===== Dataset entries =====

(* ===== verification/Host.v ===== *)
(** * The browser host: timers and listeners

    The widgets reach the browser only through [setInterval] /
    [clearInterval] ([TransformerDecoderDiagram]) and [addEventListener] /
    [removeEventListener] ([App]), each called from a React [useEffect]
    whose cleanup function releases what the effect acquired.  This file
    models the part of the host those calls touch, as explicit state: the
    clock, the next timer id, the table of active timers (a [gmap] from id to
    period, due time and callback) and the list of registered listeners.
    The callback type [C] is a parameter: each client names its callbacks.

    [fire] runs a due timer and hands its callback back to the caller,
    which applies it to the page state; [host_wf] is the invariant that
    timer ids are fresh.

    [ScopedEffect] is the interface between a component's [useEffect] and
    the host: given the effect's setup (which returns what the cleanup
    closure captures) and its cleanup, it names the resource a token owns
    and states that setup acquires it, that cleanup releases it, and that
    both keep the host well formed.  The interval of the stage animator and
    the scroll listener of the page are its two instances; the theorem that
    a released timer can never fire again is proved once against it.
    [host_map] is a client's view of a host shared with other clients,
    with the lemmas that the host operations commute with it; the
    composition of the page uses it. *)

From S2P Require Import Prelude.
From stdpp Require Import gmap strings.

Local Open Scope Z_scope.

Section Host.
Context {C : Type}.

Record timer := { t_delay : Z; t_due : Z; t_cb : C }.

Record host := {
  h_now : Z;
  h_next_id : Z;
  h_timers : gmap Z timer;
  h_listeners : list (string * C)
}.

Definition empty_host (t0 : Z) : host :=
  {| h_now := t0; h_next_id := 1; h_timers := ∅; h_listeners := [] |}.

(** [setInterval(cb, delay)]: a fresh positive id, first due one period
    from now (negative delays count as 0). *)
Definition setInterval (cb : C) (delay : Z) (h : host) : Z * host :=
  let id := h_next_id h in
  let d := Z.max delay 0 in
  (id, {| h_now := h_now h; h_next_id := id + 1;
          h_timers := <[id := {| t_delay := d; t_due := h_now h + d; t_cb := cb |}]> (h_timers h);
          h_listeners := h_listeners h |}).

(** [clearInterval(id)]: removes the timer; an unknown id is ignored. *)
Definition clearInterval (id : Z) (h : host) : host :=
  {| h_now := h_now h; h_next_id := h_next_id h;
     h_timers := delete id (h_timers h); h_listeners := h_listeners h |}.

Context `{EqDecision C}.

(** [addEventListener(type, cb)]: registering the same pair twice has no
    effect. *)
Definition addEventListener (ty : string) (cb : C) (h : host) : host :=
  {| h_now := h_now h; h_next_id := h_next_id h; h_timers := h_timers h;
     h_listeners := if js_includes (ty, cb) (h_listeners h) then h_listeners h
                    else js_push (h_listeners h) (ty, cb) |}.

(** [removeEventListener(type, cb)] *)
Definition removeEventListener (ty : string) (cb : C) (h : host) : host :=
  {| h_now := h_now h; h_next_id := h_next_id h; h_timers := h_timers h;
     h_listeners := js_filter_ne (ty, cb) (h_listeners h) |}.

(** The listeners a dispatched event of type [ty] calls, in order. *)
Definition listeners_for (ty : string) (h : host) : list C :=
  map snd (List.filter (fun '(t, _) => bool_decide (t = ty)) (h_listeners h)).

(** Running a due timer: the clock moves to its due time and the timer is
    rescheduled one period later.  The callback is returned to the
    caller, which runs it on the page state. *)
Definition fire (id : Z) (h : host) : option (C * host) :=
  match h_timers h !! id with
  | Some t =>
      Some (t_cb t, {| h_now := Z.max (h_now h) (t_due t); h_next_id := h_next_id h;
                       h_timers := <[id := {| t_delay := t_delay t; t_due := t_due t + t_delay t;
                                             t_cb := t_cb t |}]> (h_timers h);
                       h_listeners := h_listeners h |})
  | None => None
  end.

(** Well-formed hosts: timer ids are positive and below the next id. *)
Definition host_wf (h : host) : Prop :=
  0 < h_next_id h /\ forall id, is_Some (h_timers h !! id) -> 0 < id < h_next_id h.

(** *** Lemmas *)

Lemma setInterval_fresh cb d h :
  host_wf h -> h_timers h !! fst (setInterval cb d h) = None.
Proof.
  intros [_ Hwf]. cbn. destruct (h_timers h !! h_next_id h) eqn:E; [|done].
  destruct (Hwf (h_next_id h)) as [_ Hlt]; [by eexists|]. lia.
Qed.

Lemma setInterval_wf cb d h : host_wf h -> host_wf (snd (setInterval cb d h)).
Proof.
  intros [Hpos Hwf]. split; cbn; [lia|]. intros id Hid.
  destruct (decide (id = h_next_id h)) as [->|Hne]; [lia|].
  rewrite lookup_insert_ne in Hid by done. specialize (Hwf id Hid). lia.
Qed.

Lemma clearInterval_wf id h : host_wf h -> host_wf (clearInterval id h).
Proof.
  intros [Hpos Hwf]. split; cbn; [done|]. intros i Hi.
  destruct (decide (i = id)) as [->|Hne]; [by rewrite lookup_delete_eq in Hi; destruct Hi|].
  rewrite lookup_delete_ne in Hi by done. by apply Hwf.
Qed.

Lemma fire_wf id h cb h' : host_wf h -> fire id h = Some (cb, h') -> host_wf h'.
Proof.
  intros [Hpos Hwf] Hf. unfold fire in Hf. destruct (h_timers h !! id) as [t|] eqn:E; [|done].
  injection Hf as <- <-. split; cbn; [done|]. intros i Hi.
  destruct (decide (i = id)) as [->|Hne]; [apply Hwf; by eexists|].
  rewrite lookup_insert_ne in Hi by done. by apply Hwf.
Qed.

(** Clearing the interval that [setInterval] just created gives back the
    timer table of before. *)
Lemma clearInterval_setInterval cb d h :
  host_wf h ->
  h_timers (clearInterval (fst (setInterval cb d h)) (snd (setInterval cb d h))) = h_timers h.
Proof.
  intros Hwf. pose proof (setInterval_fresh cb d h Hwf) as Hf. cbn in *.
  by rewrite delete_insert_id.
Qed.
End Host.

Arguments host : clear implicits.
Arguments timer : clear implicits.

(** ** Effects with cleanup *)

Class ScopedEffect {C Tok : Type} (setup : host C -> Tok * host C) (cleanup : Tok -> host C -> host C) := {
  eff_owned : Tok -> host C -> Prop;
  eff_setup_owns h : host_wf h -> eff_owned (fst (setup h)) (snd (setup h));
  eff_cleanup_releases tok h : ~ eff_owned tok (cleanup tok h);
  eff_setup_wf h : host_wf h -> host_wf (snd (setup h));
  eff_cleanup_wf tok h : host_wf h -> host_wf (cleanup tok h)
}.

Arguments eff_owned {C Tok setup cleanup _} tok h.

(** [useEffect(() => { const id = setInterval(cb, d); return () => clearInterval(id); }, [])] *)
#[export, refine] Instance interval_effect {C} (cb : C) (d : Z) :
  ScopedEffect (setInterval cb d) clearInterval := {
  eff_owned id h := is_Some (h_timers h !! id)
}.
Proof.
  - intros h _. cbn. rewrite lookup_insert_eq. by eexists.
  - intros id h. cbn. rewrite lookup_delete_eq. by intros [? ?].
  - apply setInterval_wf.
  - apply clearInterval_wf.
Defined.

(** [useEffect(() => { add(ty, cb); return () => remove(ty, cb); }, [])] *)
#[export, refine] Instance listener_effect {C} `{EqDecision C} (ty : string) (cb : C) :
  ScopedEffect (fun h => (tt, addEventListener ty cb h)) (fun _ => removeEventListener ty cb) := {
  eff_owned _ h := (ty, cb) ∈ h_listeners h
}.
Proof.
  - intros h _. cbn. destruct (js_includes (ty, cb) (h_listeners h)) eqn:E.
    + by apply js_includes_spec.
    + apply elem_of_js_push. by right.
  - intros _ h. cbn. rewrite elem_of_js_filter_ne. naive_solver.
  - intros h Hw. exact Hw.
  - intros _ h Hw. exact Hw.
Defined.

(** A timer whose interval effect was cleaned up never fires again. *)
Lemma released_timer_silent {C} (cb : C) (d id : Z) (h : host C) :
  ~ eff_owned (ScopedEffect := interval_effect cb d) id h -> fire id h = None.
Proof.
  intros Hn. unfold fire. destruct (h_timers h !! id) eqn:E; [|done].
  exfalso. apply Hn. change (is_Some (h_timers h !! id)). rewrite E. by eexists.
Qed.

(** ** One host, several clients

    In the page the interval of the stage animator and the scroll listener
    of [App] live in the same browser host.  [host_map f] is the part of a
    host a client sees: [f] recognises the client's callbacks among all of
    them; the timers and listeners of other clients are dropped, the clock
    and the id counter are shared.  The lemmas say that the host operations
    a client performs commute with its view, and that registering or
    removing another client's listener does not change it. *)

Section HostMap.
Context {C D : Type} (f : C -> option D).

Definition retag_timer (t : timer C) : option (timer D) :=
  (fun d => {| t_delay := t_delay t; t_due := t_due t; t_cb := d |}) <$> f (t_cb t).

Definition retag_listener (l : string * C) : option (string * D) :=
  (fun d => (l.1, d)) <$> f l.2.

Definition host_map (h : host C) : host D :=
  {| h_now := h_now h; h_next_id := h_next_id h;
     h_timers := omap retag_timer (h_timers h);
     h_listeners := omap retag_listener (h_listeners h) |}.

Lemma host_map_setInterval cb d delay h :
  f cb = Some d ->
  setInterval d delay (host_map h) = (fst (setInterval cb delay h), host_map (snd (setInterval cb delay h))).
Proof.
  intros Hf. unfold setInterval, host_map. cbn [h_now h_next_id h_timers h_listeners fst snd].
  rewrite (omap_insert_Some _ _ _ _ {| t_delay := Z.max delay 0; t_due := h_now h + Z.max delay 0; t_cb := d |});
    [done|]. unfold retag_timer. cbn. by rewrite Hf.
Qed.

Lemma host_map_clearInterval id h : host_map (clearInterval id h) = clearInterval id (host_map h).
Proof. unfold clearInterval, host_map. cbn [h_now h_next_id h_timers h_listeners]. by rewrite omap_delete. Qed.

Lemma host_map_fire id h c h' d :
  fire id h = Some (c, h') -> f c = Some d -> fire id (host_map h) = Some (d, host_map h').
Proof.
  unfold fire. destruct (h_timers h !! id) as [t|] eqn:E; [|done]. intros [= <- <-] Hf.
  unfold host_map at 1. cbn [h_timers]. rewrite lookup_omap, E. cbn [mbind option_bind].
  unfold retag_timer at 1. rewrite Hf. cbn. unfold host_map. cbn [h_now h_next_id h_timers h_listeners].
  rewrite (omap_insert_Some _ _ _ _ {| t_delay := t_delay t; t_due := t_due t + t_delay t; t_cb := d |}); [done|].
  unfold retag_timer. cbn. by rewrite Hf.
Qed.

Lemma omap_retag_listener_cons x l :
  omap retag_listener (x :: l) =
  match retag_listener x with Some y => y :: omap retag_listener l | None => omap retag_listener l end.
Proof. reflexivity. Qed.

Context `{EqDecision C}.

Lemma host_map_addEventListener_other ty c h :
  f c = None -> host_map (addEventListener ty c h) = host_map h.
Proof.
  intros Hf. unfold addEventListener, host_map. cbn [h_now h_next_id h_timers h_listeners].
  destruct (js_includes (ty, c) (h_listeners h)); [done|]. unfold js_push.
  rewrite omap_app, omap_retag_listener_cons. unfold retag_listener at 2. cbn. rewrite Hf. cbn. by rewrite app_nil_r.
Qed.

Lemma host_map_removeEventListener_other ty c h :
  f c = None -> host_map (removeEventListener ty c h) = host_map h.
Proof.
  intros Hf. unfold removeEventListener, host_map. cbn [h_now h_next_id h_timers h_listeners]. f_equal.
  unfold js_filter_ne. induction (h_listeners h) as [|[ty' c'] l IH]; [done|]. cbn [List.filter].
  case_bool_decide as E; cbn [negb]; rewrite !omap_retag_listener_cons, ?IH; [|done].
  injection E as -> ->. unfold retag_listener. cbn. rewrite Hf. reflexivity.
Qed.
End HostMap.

=====

Reply with the lines from the first line of the entries through the line that contains "a released timer", repeated exactly with both ends kept, and with nothing else.

_Final answer_.
(* ===== verification/Host.v ===== *)
(** * The browser host: timers and listeners

    The widgets reach the browser only through [setInterval] /
    [clearInterval] ([TransformerDecoderDiagram]) and [addEventListener] /
    [removeEventListener] ([App]), each called from a React [useEffect]
    whose cleanup function releases what the effect acquired.  This file
    models the part of the host those calls touch, as explicit state: the
    clock, the next timer id, the table of active timers (a [gmap] from id to
    period, due time and callback) and the list of registered listeners.
    The callback type [C] is a parameter: each client names its callbacks.

    [fire] runs a due timer and hands its callback back to the caller,
    which applies it to the page state; [host_wf] is the invariant that
    timer ids are fresh.

    [ScopedEffect] is the interface between a component's [useEffect] and
    the host: given the effect's setup (which returns what the cleanup
    closure captures) and its cleanup, it names the resource a token owns
    and states that setup acquires it, that cleanup releases it, and that
    both keep the host well formed.  The interval of the stage animator and
    the scroll listener of the page are its two instances; the theorem that
    a released timer can never fire again is proved once against it.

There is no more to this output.